##### EXTRACTED RECORDS #####
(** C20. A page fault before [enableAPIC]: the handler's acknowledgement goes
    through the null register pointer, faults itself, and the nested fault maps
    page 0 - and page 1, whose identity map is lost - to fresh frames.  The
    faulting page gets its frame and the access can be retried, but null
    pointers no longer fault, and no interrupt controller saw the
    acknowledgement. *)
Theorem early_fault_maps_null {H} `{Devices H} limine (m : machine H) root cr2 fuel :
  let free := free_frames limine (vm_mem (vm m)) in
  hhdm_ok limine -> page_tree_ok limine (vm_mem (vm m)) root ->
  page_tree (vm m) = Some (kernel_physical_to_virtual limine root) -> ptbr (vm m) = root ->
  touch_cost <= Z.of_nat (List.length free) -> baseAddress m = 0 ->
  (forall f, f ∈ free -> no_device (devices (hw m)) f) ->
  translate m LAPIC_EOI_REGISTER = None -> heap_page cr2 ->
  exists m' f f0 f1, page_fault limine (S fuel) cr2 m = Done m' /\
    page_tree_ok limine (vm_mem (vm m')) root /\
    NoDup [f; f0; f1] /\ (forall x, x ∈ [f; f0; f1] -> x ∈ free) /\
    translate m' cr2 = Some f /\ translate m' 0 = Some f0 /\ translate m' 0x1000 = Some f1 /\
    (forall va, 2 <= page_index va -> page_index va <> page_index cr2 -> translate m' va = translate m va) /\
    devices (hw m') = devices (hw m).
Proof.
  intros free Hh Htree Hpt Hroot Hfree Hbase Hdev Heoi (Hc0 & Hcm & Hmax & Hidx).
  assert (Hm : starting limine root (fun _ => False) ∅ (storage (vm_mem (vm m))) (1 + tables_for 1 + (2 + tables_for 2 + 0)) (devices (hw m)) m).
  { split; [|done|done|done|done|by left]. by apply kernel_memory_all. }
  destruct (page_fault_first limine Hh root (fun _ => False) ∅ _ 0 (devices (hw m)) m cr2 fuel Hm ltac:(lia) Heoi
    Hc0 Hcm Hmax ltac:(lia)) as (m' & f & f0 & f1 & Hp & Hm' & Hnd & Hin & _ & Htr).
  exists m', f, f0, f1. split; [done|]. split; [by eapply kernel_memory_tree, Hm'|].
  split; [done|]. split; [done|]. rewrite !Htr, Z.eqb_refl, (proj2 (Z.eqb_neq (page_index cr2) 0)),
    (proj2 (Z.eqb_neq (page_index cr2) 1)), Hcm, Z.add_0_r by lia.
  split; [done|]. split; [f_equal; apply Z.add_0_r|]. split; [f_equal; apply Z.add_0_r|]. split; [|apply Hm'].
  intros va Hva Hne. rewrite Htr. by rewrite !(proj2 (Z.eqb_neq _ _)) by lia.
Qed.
#####
EXERCISE:
Looking at each line of the material above, tally those that hold the string "acknowledgement" and give only the total.

EXPECTED ANSWER:
2